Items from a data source
== Segment start ==

(** ** Lemmas: entries and addresses *)

Context (HB : boot_layout).

Definition upd (k v : Z) (f : Z → Z) : Z → Z := fun x => if x =? k then v else f x.

Lemma boot_upd_eq k v f : upd k v f k = v.
Proof. unfold upd. by rewrite Z.eqb_refl. Qed.
Lemma boot_upd_ne k v f x : x ≠ k → upd k v f x = f x.
Proof. intros H. unfold upd. by rewrite (proj2 (Z.eqb_neq x k)). Qed.

Lemma layout_facts :
  0 < pd ∧ pd mod 4096 = 0 ∧ pd + 4096 ≤ pt ∧ pt mod 4096 = 0 ∧ pt + 2 ^ 22 ≤ 0x3E000000 ∧
  sym_kernel_pd b = pd + KM_VIRT_BASE ∧ sym_kernel_page_tables b = pt + KM_VIRT_BASE.
Proof.
  destruct HB as [[L1 L2 L3 L4 L5 L6 L7 L8 L9 L10 L11 L12] _ Ha _ H1 H2 H3 _].
  rewrite !Forall_cons in Ha. destruct Ha as (_ & _ & _ & _ & _ & _ & _ & A1 & A2 & _).
  unfold pd, pt, KM_VIRT_BASE, KM_PHYS_BASE, PAGE_SIZE in *. split; [lia|]. split; [dlia|]. split; [lia|].
  split; [dlia|]. lia.
Qed.

Lemma pd_index v : is_u32 v → get_pd_index v = v / 2 ^ 22.
Proof. intros H. unfold get_pd_index. by rewrite u32_small, Z.shiftr_div_pow2 by (done || lia). Qed.

Lemma pt_index v : is_u32 v → get_pt_index v = v / 4096 mod 1024.
Proof.
  intros H. unfold get_pt_index. rewrite u32_small, Z.shiftr_div_pow2 by (done || lia).
  change 0x3FF with (Z.ones 10). by rewrite Z.land_ones by lia.
Qed.

Lemma sub_page v : 0 ≤ v → get_sub_page_addr v = v mod 4096.
Proof.
  intros H. unfold get_sub_page_addr. change (PAGE_SIZE - 1) with (Z.ones 12). by rewrite Z.land_ones by lia.
Qed.

(** Reading an entry whose frame and flags are known. *)
Lemma entry_frame a f : is_u32 a → a mod 4096 = 0 → pde_get_paddr (pte_construct a f) = a.
Proof.
  intros Ha Hm. change (pte_construct a f) with (pde_construct a f). rewrite frame_construct by done.
  by apply frame_aligned.
Qed.

Lemma entry_has a f g : Z.land 0xFFFFF000 g = 0 → Z.land 0xFFF g = g → has (pte_construct a f) g = has f g.
Proof. apply construct_has. Qed.

(** A page reached through entries with both bits set can be read and written. *)
Definition open_entry (e a : Z) : Prop :=
  pde_get_paddr e = a ∧ has e PAGE_BIT_PRESENT = true ∧ has e PAGE_BIT_RW = true.

Lemma walk_open m cr3 v w a q :
  is_u32 v → pde_get_paddr cr3 = cr3 →
  open_entry (load32 m (cr3 + 4 * (v / 2 ^ 22))) a → open_entry (load32 m (a + 4 * (v / 4096 mod 1024))) q →
  walk m cr3 v w = Some (q + v mod 4096).
Proof.
  intros Hv Hc (A1 & A2 & A3) (B1 & B2 & B3). unfold walk. rewrite Hc, pd_index, pt_index by done.
  rewrite A2, A3, A1, B2, B3. unfold is_u32 in Hv. rewrite sub_page by lia. change (pte_get_paddr ?e) with (pde_get_paddr e).
  rewrite B1. by destruct w.
Qed.

Lemma open_construct a : is_u32 a → a mod 4096 = 0 → open_entry (pte_construct a 3) a.
Proof. intros H1 H2. split; [by apply entry_frame|]. by rewrite !entry_has. Qed.

(** ** Lemmas: reaching the new structures *)

(** [q] is the address of an entry of the new structures. *)
Definition slot (q : Z) : Prop := q mod 4 = 0 ∧ (pd ≤ q < pd + 4096 ∨ pt ≤ q < pt + 2 ^ 22).

(** The tables map the new structures themselves. *)
Definition access (D T : Z → Z) : Prop := ∀ q, slot q →
  let n := (q + KM_VIRT_BASE) / 4096 in
  open_entry (D (n / 1024)) (pt + 4096 * (n / 1024)) ∧ open_entry (T n) (q - q mod 4096).

(** The state in either half: through the boot tables, where [tmp_page] shows the page of
    [q], or through the new ones. *)
Definition inmode (bp zp : Z) (early : bool) (q : Z) (D T : Z → Z) (s : estate) : Prop :=
  tabs D T (e_mem s) ∧
  if early then e_cr3 s = bp ∧ boot_tables bp zp (e_mem s) ∧
    (slot q → open_entry (load32 (e_mem s) (zp + 4 * get_pt_index (tmp_page b))) (q - q mod 4096))
  else e_cr3 s = pd ∧ access D T.

(** The pointer [enable] returns for [q]. *)
Definition ptr (early : bool) (q : Z) : Z := if early then tmp_page b + q mod 4096 else q + KM_VIRT_BASE.

Lemma slot_range q : slot q → 0 < q < 0x3E000000.
Proof. destruct layout_facts as (? & ? & ? & ? & ? & _). unfold slot. lia. Qed.

Lemma tmp_index : get_pd_index (tmp_page b) = 768 ∧ is_u32 (tmp_page b) ∧ tmp_page b mod 4096 = 0 ∧
  0 ≤ get_pt_index (tmp_page b) < 1024 ∧ get_pt_index (tmp_page b) = tmp_page b / 4096 mod 1024.
Proof.
  destruct HB as [_ _ Ha _ _ _ _ H]. rewrite !Forall_cons in Ha. destruct Ha as (_ & _ & _ & _ & _ & _ & _ & _ & _ & A & _).
  unfold KM_VIRT_BASE, KM_PHYS_BASE, PAGE_SIZE in *. assert (Hu : is_u32 (tmp_page b)) by (unfold is_u32; lia).
  rewrite pd_index, pt_index by done. split; [dlia|]. split; [done|]. split; [done|]. split; [dlia|done].
Qed.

== Segment end ==

◆ EXERCISE BRIEF
Please copy the lines above from the line with "is_u32 v → pde_get_paddr cr3 = cr3 →" up to and including the line with "Definition ptr (early", exactly as written and with nothing else.

◆ SOLUTION TO THE PROBLEM
  is_u32 v → pde_get_paddr cr3 = cr3 →
  open_entry (load32 m (cr3 + 4 * (v / 2 ^ 22))) a → open_entry (load32 m (a + 4 * (v / 4096 mod 1024))) q →
  walk m cr3 v w = Some (q + v mod 4096).
Proof.
  intros Hv Hc (A1 & A2 & A3) (B1 & B2 & B3). unfold walk. rewrite Hc, pd_index, pt_index by done.
  rewrite A2, A3, A1, B2, B3. unfold is_u32 in Hv. rewrite sub_page by lia. change (pte_get_paddr ?e) with (pde_get_paddr e).
  rewrite B1. by destruct w.
Qed.

Lemma open_construct a : is_u32 a → a mod 4096 = 0 → open_entry (pte_construct a 3) a.
Proof. intros H1 H2. split; [by apply entry_frame|]. by rewrite !entry_has. Qed.

(** ** Lemmas: reaching the new structures *)

(** [q] is the address of an entry of the new structures. *)
Definition slot (q : Z) : Prop := q mod 4 = 0 ∧ (pd ≤ q < pd + 4096 ∨ pt ≤ q < pt + 2 ^ 22).

(** The tables map the new structures themselves. *)
Definition access (D T : Z → Z) : Prop := ∀ q, slot q →
  let n := (q + KM_VIRT_BASE) / 4096 in
  open_entry (D (n / 1024)) (pt + 4096 * (n / 1024)) ∧ open_entry (T n) (q - q mod 4096).

(** The state in either half: through the boot tables, where [tmp_page] shows the page of
    [q], or through the new ones. *)
Definition inmode (bp zp : Z) (early : bool) (q : Z) (D T : Z → Z) (s : estate) : Prop :=
  tabs D T (e_mem s) ∧
  if early then e_cr3 s = bp ∧ boot_tables bp zp (e_mem s) ∧
    (slot q → open_entry (load32 (e_mem s) (zp + 4 * get_pt_index (tmp_page b))) (q - q mod 4096))
  else e_cr3 s = pd ∧ access D T.

(** The pointer [enable] returns for [q]. *)
Definition ptr (early : bool) (q : Z) : Z := if early then tmp_page b + q mod 4096 else q + KM_VIRT_BASE.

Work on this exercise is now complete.